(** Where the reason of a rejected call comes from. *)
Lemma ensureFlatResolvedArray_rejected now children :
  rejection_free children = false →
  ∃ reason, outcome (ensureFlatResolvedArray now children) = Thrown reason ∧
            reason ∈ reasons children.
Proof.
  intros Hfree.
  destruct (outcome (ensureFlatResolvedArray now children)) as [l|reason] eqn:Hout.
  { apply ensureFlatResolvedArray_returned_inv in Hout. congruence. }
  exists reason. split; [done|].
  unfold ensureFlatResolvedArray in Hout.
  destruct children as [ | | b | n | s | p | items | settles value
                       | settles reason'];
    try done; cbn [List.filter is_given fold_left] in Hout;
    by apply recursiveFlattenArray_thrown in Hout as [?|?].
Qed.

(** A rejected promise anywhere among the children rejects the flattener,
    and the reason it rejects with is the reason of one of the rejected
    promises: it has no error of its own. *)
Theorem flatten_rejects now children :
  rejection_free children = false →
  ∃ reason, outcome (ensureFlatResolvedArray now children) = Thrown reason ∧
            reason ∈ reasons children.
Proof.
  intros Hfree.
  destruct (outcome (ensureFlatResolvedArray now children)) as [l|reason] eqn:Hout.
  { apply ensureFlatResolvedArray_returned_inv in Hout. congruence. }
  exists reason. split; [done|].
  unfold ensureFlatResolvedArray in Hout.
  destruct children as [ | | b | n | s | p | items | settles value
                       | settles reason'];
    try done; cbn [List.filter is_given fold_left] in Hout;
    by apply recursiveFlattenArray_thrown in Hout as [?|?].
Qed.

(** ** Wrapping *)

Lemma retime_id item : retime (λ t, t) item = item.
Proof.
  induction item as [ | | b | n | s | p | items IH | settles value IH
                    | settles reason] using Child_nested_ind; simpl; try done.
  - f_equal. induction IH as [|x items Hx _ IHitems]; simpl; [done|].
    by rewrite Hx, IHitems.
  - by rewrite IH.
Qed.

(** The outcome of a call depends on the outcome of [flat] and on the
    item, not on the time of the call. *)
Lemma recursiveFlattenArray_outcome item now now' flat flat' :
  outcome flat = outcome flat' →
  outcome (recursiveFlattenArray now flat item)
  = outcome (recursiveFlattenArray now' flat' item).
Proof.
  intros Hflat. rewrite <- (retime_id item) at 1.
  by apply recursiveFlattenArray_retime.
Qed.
* * *
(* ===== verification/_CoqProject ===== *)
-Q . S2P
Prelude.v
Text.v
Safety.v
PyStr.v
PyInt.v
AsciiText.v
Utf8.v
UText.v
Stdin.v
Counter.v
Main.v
...
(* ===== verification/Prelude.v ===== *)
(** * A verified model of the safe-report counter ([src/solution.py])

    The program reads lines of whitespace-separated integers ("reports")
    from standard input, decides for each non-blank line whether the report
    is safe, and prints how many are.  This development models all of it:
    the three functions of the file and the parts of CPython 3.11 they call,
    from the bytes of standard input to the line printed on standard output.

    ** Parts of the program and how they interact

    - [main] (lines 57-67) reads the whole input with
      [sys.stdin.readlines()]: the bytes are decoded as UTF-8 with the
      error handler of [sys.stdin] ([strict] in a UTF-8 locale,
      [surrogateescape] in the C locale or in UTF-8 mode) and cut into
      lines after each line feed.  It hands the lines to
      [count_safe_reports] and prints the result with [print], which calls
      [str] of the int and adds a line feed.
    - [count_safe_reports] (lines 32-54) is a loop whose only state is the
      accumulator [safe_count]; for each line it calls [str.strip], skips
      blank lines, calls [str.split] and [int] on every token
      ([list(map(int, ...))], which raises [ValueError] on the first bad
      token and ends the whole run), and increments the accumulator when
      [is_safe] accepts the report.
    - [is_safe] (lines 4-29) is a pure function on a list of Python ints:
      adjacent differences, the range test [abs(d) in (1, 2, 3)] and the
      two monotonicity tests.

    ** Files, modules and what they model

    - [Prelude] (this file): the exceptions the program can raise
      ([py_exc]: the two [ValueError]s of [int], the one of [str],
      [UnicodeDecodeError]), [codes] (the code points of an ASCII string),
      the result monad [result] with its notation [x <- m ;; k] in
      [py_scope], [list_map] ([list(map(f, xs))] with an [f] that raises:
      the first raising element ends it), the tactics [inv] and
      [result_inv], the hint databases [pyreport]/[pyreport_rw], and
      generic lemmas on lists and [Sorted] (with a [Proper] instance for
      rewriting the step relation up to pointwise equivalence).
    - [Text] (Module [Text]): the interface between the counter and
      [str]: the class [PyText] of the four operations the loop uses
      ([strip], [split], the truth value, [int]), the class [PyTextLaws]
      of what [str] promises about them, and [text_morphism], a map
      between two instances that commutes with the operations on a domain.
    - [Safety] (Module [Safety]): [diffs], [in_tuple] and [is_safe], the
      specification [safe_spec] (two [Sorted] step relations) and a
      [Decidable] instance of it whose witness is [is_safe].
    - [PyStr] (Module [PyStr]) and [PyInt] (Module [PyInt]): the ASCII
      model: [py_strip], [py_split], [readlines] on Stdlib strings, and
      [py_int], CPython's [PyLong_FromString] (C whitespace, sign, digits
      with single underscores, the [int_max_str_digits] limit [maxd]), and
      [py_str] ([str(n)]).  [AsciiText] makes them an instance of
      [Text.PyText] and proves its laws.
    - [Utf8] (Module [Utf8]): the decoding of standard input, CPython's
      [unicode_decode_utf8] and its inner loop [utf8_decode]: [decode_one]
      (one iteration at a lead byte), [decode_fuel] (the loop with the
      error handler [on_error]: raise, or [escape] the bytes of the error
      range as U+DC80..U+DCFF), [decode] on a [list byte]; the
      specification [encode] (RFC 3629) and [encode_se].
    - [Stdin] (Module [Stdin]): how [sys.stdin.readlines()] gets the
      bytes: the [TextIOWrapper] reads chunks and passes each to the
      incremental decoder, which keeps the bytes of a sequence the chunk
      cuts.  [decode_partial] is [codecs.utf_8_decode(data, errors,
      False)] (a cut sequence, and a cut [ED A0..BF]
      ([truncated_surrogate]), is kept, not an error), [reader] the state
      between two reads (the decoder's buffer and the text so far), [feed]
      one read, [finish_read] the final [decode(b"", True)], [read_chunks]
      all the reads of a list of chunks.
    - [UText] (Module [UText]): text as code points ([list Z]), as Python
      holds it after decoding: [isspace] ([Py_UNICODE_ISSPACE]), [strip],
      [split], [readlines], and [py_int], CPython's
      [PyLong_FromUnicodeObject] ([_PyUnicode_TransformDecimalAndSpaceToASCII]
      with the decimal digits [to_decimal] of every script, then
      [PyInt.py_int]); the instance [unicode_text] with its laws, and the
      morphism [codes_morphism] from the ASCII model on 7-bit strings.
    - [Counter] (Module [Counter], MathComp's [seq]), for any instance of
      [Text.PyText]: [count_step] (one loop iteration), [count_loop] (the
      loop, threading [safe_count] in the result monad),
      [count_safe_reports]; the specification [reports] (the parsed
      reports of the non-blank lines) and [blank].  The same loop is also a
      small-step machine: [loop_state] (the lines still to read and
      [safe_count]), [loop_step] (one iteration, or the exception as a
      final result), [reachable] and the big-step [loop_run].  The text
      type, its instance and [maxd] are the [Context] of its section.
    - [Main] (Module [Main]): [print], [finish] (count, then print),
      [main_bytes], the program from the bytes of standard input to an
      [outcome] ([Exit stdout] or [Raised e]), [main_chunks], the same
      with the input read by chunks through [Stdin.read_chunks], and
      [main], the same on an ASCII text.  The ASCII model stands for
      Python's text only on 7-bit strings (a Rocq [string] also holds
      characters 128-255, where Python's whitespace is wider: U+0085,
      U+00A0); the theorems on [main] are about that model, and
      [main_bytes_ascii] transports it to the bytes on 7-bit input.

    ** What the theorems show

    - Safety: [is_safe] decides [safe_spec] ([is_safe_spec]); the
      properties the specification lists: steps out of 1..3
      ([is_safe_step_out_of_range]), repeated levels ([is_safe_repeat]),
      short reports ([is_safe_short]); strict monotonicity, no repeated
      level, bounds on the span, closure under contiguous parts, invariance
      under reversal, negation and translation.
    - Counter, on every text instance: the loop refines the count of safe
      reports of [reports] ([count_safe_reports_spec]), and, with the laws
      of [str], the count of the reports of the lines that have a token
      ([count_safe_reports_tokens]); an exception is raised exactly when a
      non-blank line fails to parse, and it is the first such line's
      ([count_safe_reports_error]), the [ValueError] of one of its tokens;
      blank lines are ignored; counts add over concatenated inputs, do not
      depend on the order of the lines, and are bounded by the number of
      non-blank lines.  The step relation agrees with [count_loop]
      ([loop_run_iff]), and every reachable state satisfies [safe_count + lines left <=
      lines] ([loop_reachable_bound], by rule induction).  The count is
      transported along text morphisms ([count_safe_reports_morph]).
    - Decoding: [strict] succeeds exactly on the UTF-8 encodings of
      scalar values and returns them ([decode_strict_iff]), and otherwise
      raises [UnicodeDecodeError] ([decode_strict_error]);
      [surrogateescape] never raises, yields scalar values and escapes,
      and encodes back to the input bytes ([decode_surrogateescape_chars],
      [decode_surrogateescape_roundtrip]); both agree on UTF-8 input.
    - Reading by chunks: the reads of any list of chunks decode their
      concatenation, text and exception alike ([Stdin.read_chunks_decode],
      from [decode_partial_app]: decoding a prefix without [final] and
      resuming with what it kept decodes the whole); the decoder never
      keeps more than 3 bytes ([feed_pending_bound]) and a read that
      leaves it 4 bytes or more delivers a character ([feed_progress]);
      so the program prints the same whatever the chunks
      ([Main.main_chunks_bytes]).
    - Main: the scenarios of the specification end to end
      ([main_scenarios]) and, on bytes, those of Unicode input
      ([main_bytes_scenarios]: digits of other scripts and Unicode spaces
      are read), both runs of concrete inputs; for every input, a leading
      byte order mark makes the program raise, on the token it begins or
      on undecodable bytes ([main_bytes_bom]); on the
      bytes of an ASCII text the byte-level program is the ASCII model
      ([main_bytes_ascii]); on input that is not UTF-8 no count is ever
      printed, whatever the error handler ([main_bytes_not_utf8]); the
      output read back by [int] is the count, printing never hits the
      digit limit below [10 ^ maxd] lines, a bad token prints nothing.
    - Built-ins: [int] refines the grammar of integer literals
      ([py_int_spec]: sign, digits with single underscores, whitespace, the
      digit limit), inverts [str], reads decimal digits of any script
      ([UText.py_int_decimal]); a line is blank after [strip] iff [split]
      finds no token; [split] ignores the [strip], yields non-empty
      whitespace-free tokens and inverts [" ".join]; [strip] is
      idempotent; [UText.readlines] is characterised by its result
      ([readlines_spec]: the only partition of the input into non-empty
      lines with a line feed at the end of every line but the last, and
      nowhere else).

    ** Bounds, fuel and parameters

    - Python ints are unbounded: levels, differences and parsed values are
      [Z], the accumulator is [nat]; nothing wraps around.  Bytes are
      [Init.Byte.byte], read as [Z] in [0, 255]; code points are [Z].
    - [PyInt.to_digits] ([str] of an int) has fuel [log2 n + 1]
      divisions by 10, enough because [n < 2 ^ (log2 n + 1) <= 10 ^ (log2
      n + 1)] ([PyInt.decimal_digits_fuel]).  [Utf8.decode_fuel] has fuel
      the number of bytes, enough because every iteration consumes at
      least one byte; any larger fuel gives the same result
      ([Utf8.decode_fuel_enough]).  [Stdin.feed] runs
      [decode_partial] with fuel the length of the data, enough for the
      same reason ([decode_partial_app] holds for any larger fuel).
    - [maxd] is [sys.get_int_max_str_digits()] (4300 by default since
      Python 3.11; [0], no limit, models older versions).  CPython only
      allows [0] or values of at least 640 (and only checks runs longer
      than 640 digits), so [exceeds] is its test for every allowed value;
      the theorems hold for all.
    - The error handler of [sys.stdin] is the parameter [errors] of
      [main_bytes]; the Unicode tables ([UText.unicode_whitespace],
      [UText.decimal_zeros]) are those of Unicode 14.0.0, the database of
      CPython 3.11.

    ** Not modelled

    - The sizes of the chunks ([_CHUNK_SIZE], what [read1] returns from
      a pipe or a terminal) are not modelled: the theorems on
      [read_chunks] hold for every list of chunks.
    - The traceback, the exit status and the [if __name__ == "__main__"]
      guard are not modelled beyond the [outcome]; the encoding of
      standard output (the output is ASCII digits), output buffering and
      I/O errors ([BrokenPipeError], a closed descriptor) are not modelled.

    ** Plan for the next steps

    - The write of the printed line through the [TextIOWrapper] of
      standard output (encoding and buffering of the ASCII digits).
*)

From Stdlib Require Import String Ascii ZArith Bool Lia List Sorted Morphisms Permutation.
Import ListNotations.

- _Required work_:
What lines in the entries above include the string "AsciiText"? Return each one.

- _The completed task_:
AsciiText.v
      [py_str] ([str(n)]).  [AsciiText] makes them an instance of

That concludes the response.